I miss you in a way I wish I didn't know. I wish I didn't know the pain of having a hole in my heart. The pain I still feel when someone asks me how many children I have. The pain when someone comments on how perfect my family is, what with a boy and a girl. The sadness I feel when I see another two year old and realize they are almost the exact same age as you should be. The sadness I feel when I know Jackson and Lexi will never know you. They will know of you, but it's not the same. You will just be a person from the past to them, the brother they never really had. That hurts. So much. I so desperately want you to grow up with them. To learn things from Jackson, to teach things to Lexi. That is just unfair. Why did it have to be you, little man? Why did you have to die? Why you??

That's all for now. I refuse to let your birthday be one of sadness. Two years ago today you were born. I got to embrace you in my arms. Your daddy, gramma, papa and nana got to hold you. Two years ago you were a real baby, for the whole world to see, not just my own special baby for me to feel and know.

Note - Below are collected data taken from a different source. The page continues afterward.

(* ===== verification/ServerShutdown.v ===== *)
(** * The rounds of the main reactor and the shutdown of the server *)

From S2P Require Import Prelude PriorityQueue KVStore KVStoreInv OutputBuffer Poller PollerTheorems SubReactor SubReactorInv SubReactorTheorems EventLoop ReactorFrame ReactorEvents ReactorInv ReactorRounds ReactorTheorems TcpServer ReactorInterface ServerAccept.
#[local] Open Scope Z_scope.

Section server.
Context {T : Type} `{!ReactorControl T, !ReactorView T, !ReactorControlLaws T}.
Context {P : Type} `{!Poller P, !PollerLaws P}.
Context (o : NetworkOptions) (shutdown : ShutdownOptions) (stopFd : Z).
Hypothesis Hbudget : 0 <= maxAcceptsPerEvent o < U64_MOD.

Abbreviation Server := (TcpServer T P).
Implicit Types s : Server.

(** ** Going through the sub-reactors *)

(** The call [m] on the [i]-th, when it cannot fail. *)
Lemma on_reactor_eq {A} i (m : M T A) a t s :
  m_subReactors s !! i = Some t -> (m t).1 = Ret a ->
  on_reactor i m s = (Ret a, s <| m_subReactors ::= <[i := (m t).2]> |>).
Proof. intros Ht Hm. unfold on_reactor. rewrite Ht. destruct (m t) as [r t']. cbn in Hm. by subst r. Qed.

Lemma reactors_eta s (l : list T) : m_subReactors s = l -> s = s <| m_subReactors := l |>.
Proof. intros <-. by destruct s. Qed.

Lemma for_reactors_eq (R : T -> Prop) (g : T -> T) f s :
  Forall R (m_subReactors s) ->
  (forall i t s, m_subReactors s !! i = Some t -> R t ->
     f i s = (Ret tt, s <| m_subReactors ::= <[i := g t]> |>)) ->
  for_reactors f s = (Ret tt, s <| m_subReactors ::= fmap g |>).
Proof.
  intros Hok Hf. unfold for_reactors. cbv [mbind M_bind gets].
  assert (forall l2 l1 s, Forall R l2 -> m_subReactors s = l1 ++ l2 ->
    for_each (seq (length l1) (length l2)) f s = (Ret tt, s <| m_subReactors := l1 ++ (g <$> l2) |>)) as Hall.
  { induction l2 as [|t l2 IH]; intros l1 s1 Hok2 Hl; [apply (f_equal (pair _)), (reactors_eta _ _ Hl)|].
    apply Forall_cons in Hok2 as [Ht Hok2].
    cbn [length seq for_each]. cbv [mbind M_bind]. rewrite (Hf _ t); [|rewrite Hl; by apply list_lookup_middle|done].
    replace (S (length l1)) with (length (l1 ++ [g t])) by (rewrite length_app; cbn; lia).
    rewrite (IH (l1 ++ [g t])); cbn; [|done|].
    - by rewrite <-app_assoc.
    - rewrite Hl, <-app_assoc. by rewrite insert_app_r_alt, Nat.sub_diag by lia. }
  by rewrite (Hall (m_subReactors s) []).
Qed.

Lemma stop_all_eq d s :
  Forall rc_ok (m_subReactors s) ->
  for_reactors (fun i => on_reactor i (ctl_Stop d)) s
  = (Ret tt, s <| m_subReactors ::= fmap (fun t => (ctl_Stop d t).2) |>).
Proof.
  intros Hok. apply (for_reactors_eq rc_ok); [done|]. intros i t s' Ht Hokt. apply on_reactor_eq; [done|].
  by apply (stop_law d t).
Qed.

(** A sub-reactor after it was asked whether it has stopped. *)
Definition polled (t : T) : T := (ctl_IsStopped t).2.

Lemma polled_moved t : rc_ok t -> moved [] t (polled t).
Proof. intros Ht. apply (is_stopped_law t Ht). Qed.

Lemma poll_eq i t s :
  m_subReactors s !! i = Some t -> rc_ok t ->
  on_reactor i ctl_IsStopped s = (Ret (rc_stopped (polled t)), s <| m_subReactors ::= <[i := polled t]> |>).
Proof. intros Ht Hok. apply on_reactor_eq; [done|]. apply (is_stopped_law t Hok). Qed.

(** The sub-reactors that have not stopped are told to stop at once. *)
Definition forced (t : T) : T :=
  let t1 := polled t in if rc_stopped t1 then t1 else (ctl_ForceStop t1).2.

Lemma force_all_eq s :
  Forall rc_ok (m_subReactors s) ->
  for_reactors (fun i =>
    stopped ← on_reactor i ctl_IsStopped;
    when (negb stopped) (on_reactor i ctl_ForceStop)) s
  = (Ret tt, s <| m_subReactors ::= fmap forced |>).
Proof.
  intros Hok. apply (for_reactors_eq rc_ok); [done|]. intros i t s' Ht Hokt. cbv [mbind M_bind].
  rewrite (poll_eq i t) by done. unfold forced. destruct (rc_stopped (polled t)); cbn [negb when]; [done|].
  rewrite (on_reactor_eq i _ tt (polled t)).
  - cbn. by rewrite list_insert_insert_eq.
  - cbn. apply list_lookup_insert_eq. by eapply lookup_lt_Some.
  - apply (force_stop_law (polled t)), (polled_moved t Hokt).
Qed.

Lemma all_stopped_reactors s :
  Forall rc_ok (m_subReactors s) ->
  all_stopped (seq 0 (length (m_subReactors s))) s
  = (Ret (forallb (fun t => rc_stopped (polled t)) (m_subReactors s)), s <| m_subReactors ::= fmap polled |>).
Proof.
  assert (forall l2 l1 s, Forall rc_ok l2 -> m_subReactors s = l1 ++ l2 ->
    all_stopped (seq (length l1) (length l2)) s
    = (Ret (forallb (fun t => rc_stopped (polled t)) l2), s <| m_subReactors := l1 ++ (polled <$> l2) |>)) as Hall.
  { induction l2 as [|t l2 IH]; intros l1 s1 Hok Hl; [apply (f_equal (pair _)), (reactors_eta _ _ Hl)|].
    apply Forall_cons in Hok as [Ht Hok].
    cbn [length seq all_stopped]. cbv [mbind M_bind]. rewrite (poll_eq _ t); [|rewrite Hl; by apply list_lookup_middle|done].
    replace (S (length l1)) with (length (l1 ++ [polled t])) by (rewrite length_app; cbn; lia).
    rewrite (IH (l1 ++ [polled t])); cbn; [|done|].
    - by rewrite <-app_assoc.
    - rewrite Hl, <-app_assoc. by rewrite insert_app_r_alt, Nat.sub_diag by lia. }
  intros Hok. by apply (Hall (m_subReactors s) []).
Qed.

(** Every sub-reactor lives on. *)
Definition all_live s s' : Prop := Forall2 lives_on (m_subReactors s) (m_subReactors s').

Lemma all_live_refl s : Forall rc_ok (m_subReactors s) -> all_live s s.
Proof. intros Hok. apply Forall_Forall2_diag. eapply Forall_impl; [exact Hok|]. apply lives_on_refl. Qed.

Lemma all_live_trans s1 s2 s3 : all_live s1 s2 -> all_live s2 s3 -> all_live s1 s3.
Proof.
  unfold all_live. generalize (m_subReactors s1), (m_subReactors s2), (m_subReactors s3). intros l1 l2 l3 H12.
  revert l3. induction H12; intros l3 H23; inversion H23; subst; constructor; [by eapply lives_on_trans|auto].
Qed.

(** A step that maps the sub-reactors. *)
Lemma Forall2_map_ok (R : T -> T -> Prop) (g : T -> T) (ts : list T) :
  Forall rc_ok ts -> (forall t, rc_ok t -> R t (g t)) -> Forall2 R ts (g <$> ts).
Proof. intros Hok Hg. apply Forall2_fmap_r, Forall_Forall2_diag. eapply Forall_impl; [exact Hok|exact Hg]. Qed.

Lemma Forall_lives (ts ts' : list T) :
  Forall2 lives_on ts ts' -> Forall rc_ok ts'.
Proof. induction 1 as [|? ? ? ? []]; by constructor. Qed.

Lemma Exists_failed ts ts' :
  Forall2 lives_on ts ts' -> Exists (fun t => rc_failed t = true) ts -> Exists (fun t => rc_failed t = true) ts'.
Proof. induction 1 as [|? ? ? ? []]; inversion 1; subst; [left; auto|right; auto]. Qed.

(** ** Invariant *)

Record ServerOK s : Prop := mkServerOK {
  sv_poller : exists p, t_poller s = Some p /\ poller_ok p;
  sv_index : index_ok s;
  sv_started : t_state s <> Created;
  sv_running : t_state s = Running -> is_Some (m_listenFd s) /\ m_forceStopSent s = false /\
    Forall (fun t => rc_asked t = None /\ rc_forced t = false) (m_subReactors s);
  sv_ending : t_state s <> Running -> m_listenFd s = None /\
    Forall (fun t => rc_asked t = Some (t_shutdownDeadline s)) (m_subReactors s);
  sv_forced : m_forceStopSent s = true ->
    Forall (fun t => rc_stopped t = true \/ rc_forced t = true) (m_subReactors s);
  sv_stopped : t_state s = Stopped -> Forall (fun t => rc_stopped t = true) (m_subReactors s);
}.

Your short life has changed the world, Benjamin. People all over Canada and the States are doing nice things today in your memory. People are smiling today because of you.

And I am smiling today because of you. I smile every day because of you. Yes, I cry still too, but mostly I smile. I smile because I cannot help smiling, the love just gets the best of me. Even though I truly do wish you were here today with us, I know that even in death you are always with us. So tonight when we are blowing out your candles and eating your birthday cake I would like to believe that you are smiling too.

I love you so much sweet boy. I always will.
Love,
Mommy

Monday, November 8, 2010

Benjamin's Second Birthday

This Thursday, November 11th, should be Benjamin's 2nd birthday. Last year I asked everyone to do a Random Act of Kindness in his memory and then to let me know what you had done. The response I got was incredible.

November 11th is a bittersweet day for our family. We finally got to hold our sweet baby in our arms, but it was also the day that any hope we had that the doctors were wrong was gone. To know that people all over the country (both Canada and the US) were doing nice things in his memory helped to make the day a happier one. We were able to focus more on the influence that Benjamin's short life had, and continues to have, on the world. This year is a little different as Jackson is now old enough to understand who Benjamin was and what he means to us. I have talked to Jackson about Benjamin and that sometimes babies die. It has been rough talking about it, but also very sweet to hear a 3 year olds take on the subject. This year we are baking cookies to hand out to people in the next few days explaining who Benjamin was and asking them to do a Random Act of Kindness too. Jackson will be helping me to ice the cookies and will help me hand them out. I want him to know that even though he never had the chance to meet his brother, he still has a brother, if only in the hearts of all those who love him.

So, I am again asking everyone to do something to make the world a little happier on Benjamin's birthday. It doesn't have to be big. It doesn't have to cost money. As long as you make someone else smile that is all I ask. I can't see my sweet two year old's face light up in smile, so just to know that other people are smiling on his birthday, becasue of him, then I'd like to think that his life made a happy impact on the world. And that has to be enough for me. Please post in the comments section to let me know what you have done. Last year I saved the list of acts that were done. I hope to do this for many many years and one day I will be able to share with Benjamin's siblings how their brother's life changed the world.

Last year some things that were done were (among many more):
- Washed a neighbours windows
- Baked cookies and muffins for a co-worker
- Brought neighours, co-workers, or kids timbits and coffee
- Donated baby items to the food bank
- Made family a priority

Thank you in advance. If you can't do anything then just knowing that he is being thought of that day is still very meaningful.